By Jane Van Berkum on November 1st, 2014

Part of the Rainbow Trout Ranch heads down the road to be loaded for winter pasture.

Part of the Rainbow Trout Ranch heads down the road to be loaded for winter pasture.

Here in the southern Colorado Rockies we’ve been closed for the dude ranch season for just over a month.  In that time we’ve  shut down the grand old Lodge and all the cabins, said goodbye to our great staff, remodeled the last two cabins that needed living areas and fireplaces, pulled shoes and trimmed feet on the horse herd and done any number of things that need doing.  Plus, David and I went on a quick trip to Connecticut and Tennessee to take in two weddings.  So we’ve packed plenty into those 35 days, not to mention catching back up with our kids–school, athletics and Halloween have kept us all busy.

But for me the end of the season is always heralded by the moving of the 130 or so horses down to winter pasture.  We gather them all in our corrals then run them about a mile down the road to the Forest Service pens where we load them into big trailers to make the hour trip down to the San Luis Valley.  It is colder down there but there isn’t as much snow;   we’ve boarded them with a good rancher friend for a number of years now and it is a wonderful symbiotic relationship.

This morning, my husband David and I saddled up and set out to gather the remuda under skies blue as only Colorado’s can be.  There was a hard frost decorating each branch and twig and it was a brisk 18 degrees where we could see the horses’ breath and our hands were cold on the reins.  It is quite a sight to see that many horses roar across the pasture, over the bridge and thunder into the corrals.  We have a lovely team of black Percherons, Toby and Tess, and when they gallop,  those giant feet move in a kind of equine poetry, side by side with Pinata and Liberty, our littlest members, born only this year.  We have horses that have been with us upwards of fifteen years, and some we only just bought.  We have paints, palominos, bays, grays and sorrels, mares, geldings, yearlings and weanlings–and we have years and years of miles and memories in those pounding hooves.

But we only have glorious adventures and moments like these because we are privileged enough to own a dude ranch.  We live and love the western lifestyle, and the highlights are days like today.  Or when someone we talked to at length on the phone and convinced to come experience the magic of a guest ranch vacation comes to us on Sunday morning with tears in their eyes and says this is the best vacation they and their family have ever had.  Or when two truly outstanding individuals stand before God, family and friends on their wedding day in Granby, CT and later relate how they met when they were both staff at the ranch.   Or when we watch our kids growing up in a totally unique environment.

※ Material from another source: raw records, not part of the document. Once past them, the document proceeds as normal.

Lemma store_is_sound : store_sound disk store.
Proof.
  split.
  - assert (E : stored disk store = [MkRaw 12 5 (str "a Timeout")] ++ es1 ++ es2) by (vm_compute; reflexivity). rewrite E. unfold distinct. cbn. repeat (apply NoDup_cons; split; [intros Hin; repeat (apply elem_of_cons in Hin as [Hin|Hin]; [discriminate Hin|]); by apply not_elem_of_nil in Hin|]). apply NoDup_nil. exact I.
  - intros c m ->%list_elem_of_singleton Hm. assert (Hb : blocks = [match blocks with b :: _ => b | [] => MkMeta 0 0 0 0 0 0 0 0 0 0 end; match blocks with _ :: b :: _ => b | _ => MkMeta 0 0 0 0 0 0 0 0 0 0 end]) by (vm_compute; reflexivity).
    cbn [sc_blocks] in Hm. rewrite Hb in Hm. apply elem_of_cons in Hm as [->|Hm]; [|apply list_elem_of_singleton in Hm as ->]; unfold block_sound; cbn [sc_path]; change (disk 1) with (Bytes after2.1.2).
    + split_and!; [vm_compute; reflexivity|vm_compute; reflexivity|vm_compute; discriminate|]. exists es1. split; [vm_compute; reflexivity|]. split; [repeat constructor; vm_compute; discriminate|]. vm_compute. eexists. split; reflexivity.
    + split_and!; [vm_compute; reflexivity|vm_compute; reflexivity|vm_compute; discriminate|]. exists es2. split; [vm_compute; reflexivity|]. split; [repeat constructor; vm_compute; discriminate|]. vm_compute. eexists. split; reflexivity.
  - intros st e ->%list_elem_of_singleton _. exists (plain (re_Body e)). split; [reflexivity|]. intros k Hk. unfold StreamLabels in Hk. cbn [fmap list_fmap] in Hk. repeat (apply elem_of_cons in Hk as [->|Hk]; [reflexivity|]). by apply not_elem_of_nil in Hk.
Qed.

Lemma search_exact_witness : exists res L n, Search merge_runs store disk timeout 0 100 (MkOpts 2 Newest None 0) = Ok res /\ L ≡ₚ answers disk store timeout 0 100 None true /\ r_Logs res = log_of <$> take n L.
Proof.
  destruct (search_exact disk store merge_runs timeout 0 100 (MkOpts 2 Newest None 0) store_is_sound merge_runs_sorts eq_refl) as (res & L & n & Hr & _ & HL & _ & _ & Hlogs & _). exists res, L, n. split; [exact Hr|]. split; [exact HL|exact Hlogs].
Defined.

(** The page itself. *)
Example first_page : match Search merge_runs store disk timeout 0 100 (MkOpts 2 Newest None 0) with Ok res => r_Logs res = plain <$> [str "a Timeout"; str "read timeout"] /\ r_Cursor res = Some (MkCursor 6 3) | Err _ => False end.
Proof. vm_compute. split; reflexivity. Qed.

(** A scan budget smaller than two blocks that end together stops the search for good. Four logs match; the first page returns none of them and a cursor just behind the blocks, and the page from that cursor returns none and the same cursor again. *)
Theorem budget_search_stuck :
  length (answers disk store None 0 11 None true) = 4%nat
  /\ let page cur := Search merge_runs store disk None 0 11 (MkOpts 100 Newest cur 1) in
     match page None with
     | Ok res => r_Logs res = [] /\ r_Truncated res = true /\ r_Cursor res = Some (MkCursor 11 0)
     | Err _ => False
     end
     /\ match page (Some (MkCursor 11 0)) with
        | Ok res => r_Logs res = [] /\ r_Truncated res = true /\ r_Cursor res = Some (MkCursor 11 0)
        | Err _ => False
        end.
Proof. vm_compute. repeat split. Qed.
End SearchSample.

These are the moments that make scrubbing toilets and making bread for the third time that day, fixing plumbing and washing dishes absolutely worth it.  And it all comes back to the guests.  We are, before anything else, a dude ranch.  Our first priority always is offering guests a chance to come into our ranch home and gather a lifetime of memories from a riverbank or the back of a horse, from a dance floor or a hayride.

Thus, as I rode down the gravel road above the beautiful Conejos River in front of a hundred plus horses, all I could feel was gratitude to the people who seek out a western vacation and give me the opportunity to be exhilirated.  To all of our guests, past and future, thank you.  I owe you for another  truly wonderful dude ranch day.

Colorado dude ranch horses crossing the Conejos River.

Colorado dude ranch horses crossing the Conejos River.